- Activity:
Everything from the first line of the records to the line containing "(useTaperedTransition p = true", inclusive, is to be extracted exactly, and nothing more.

- Records to process:
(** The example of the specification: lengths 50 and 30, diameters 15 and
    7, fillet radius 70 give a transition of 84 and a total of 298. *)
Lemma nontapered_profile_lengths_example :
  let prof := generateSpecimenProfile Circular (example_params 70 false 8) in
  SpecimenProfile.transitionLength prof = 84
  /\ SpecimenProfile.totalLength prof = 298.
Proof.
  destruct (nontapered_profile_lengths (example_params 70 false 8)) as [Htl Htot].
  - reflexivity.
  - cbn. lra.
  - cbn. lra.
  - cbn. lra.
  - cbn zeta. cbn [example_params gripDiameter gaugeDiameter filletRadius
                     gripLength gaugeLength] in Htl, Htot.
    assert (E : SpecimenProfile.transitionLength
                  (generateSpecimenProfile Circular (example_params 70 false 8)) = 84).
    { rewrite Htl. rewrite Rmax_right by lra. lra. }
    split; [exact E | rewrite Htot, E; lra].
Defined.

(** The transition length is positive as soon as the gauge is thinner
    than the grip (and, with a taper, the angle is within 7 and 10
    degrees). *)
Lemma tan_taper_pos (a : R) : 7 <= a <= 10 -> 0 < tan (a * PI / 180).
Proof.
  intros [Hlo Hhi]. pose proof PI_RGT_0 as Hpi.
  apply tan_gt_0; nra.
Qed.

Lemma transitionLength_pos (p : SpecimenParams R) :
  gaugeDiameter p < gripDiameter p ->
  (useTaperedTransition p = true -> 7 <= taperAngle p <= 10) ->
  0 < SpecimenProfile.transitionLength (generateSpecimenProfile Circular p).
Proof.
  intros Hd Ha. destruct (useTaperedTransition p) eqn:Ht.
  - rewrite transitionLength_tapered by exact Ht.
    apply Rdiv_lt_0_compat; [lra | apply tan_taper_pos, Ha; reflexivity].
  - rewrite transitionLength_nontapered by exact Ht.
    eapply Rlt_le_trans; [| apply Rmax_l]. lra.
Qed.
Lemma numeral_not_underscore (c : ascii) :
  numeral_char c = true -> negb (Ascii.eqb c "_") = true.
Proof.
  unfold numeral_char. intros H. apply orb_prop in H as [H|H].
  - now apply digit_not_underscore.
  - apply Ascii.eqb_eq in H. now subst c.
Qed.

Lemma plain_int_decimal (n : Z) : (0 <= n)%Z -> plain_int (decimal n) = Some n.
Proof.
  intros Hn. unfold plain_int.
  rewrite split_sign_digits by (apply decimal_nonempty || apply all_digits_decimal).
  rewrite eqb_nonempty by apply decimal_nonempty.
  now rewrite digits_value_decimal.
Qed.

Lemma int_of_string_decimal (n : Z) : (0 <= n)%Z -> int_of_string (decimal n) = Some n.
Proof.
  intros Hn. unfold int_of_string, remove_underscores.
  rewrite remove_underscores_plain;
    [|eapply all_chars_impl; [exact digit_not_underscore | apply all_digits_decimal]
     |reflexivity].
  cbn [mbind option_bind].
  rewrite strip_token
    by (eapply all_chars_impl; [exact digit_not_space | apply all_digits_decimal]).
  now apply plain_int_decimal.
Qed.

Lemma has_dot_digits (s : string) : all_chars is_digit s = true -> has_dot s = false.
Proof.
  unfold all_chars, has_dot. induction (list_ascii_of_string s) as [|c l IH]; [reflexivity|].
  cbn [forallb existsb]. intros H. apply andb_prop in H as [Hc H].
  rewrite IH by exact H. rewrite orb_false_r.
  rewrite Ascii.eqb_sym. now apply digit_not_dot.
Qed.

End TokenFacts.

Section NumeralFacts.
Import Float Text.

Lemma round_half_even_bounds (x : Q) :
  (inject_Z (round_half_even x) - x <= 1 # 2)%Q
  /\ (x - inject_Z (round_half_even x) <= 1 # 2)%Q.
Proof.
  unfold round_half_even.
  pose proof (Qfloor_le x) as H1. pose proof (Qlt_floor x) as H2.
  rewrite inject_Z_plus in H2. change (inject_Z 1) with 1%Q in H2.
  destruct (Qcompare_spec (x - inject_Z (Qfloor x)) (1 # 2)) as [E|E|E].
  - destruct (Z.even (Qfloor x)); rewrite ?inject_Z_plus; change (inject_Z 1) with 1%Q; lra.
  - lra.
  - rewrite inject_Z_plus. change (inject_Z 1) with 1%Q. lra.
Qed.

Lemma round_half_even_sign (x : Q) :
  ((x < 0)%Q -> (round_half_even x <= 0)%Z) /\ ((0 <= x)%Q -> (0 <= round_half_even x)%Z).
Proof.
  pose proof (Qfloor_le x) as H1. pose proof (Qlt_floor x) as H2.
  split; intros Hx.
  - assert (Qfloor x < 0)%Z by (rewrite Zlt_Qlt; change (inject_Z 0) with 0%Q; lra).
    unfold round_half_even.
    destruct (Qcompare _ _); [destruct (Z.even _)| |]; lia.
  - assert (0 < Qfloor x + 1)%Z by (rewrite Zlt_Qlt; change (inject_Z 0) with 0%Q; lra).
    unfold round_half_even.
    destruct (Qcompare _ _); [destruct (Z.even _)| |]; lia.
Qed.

- Response to the exercise:
(** The example of the specification: lengths 50 and 30, diameters 15 and
    7, fillet radius 70 give a transition of 84 and a total of 298. *)
Lemma nontapered_profile_lengths_example :
  let prof := generateSpecimenProfile Circular (example_params 70 false 8) in
  SpecimenProfile.transitionLength prof = 84
  /\ SpecimenProfile.totalLength prof = 298.
Proof.
  destruct (nontapered_profile_lengths (example_params 70 false 8)) as [Htl Htot].
  - reflexivity.
  - cbn. lra.
  - cbn. lra.
  - cbn. lra.
  - cbn zeta. cbn [example_params gripDiameter gaugeDiameter filletRadius
                     gripLength gaugeLength] in Htl, Htot.
    assert (E : SpecimenProfile.transitionLength
                  (generateSpecimenProfile Circular (example_params 70 false 8)) = 84).
    { rewrite Htl. rewrite Rmax_right by lra. lra. }
    split; [exact E | rewrite Htot, E; lra].
Defined.

(** The transition length is positive as soon as the gauge is thinner
    than the grip (and, with a taper, the angle is within 7 and 10
    degrees). *)
Lemma tan_taper_pos (a : R) : 7 <= a <= 10 -> 0 < tan (a * PI / 180).
Proof.
  intros [Hlo Hhi]. pose proof PI_RGT_0 as Hpi.
  apply tan_gt_0; nra.
Qed.

Lemma transitionLength_pos (p : SpecimenParams R) :
  gaugeDiameter p < gripDiameter p ->
  (useTaperedTransition p = true -> 7 <= taperAngle p <= 10) ->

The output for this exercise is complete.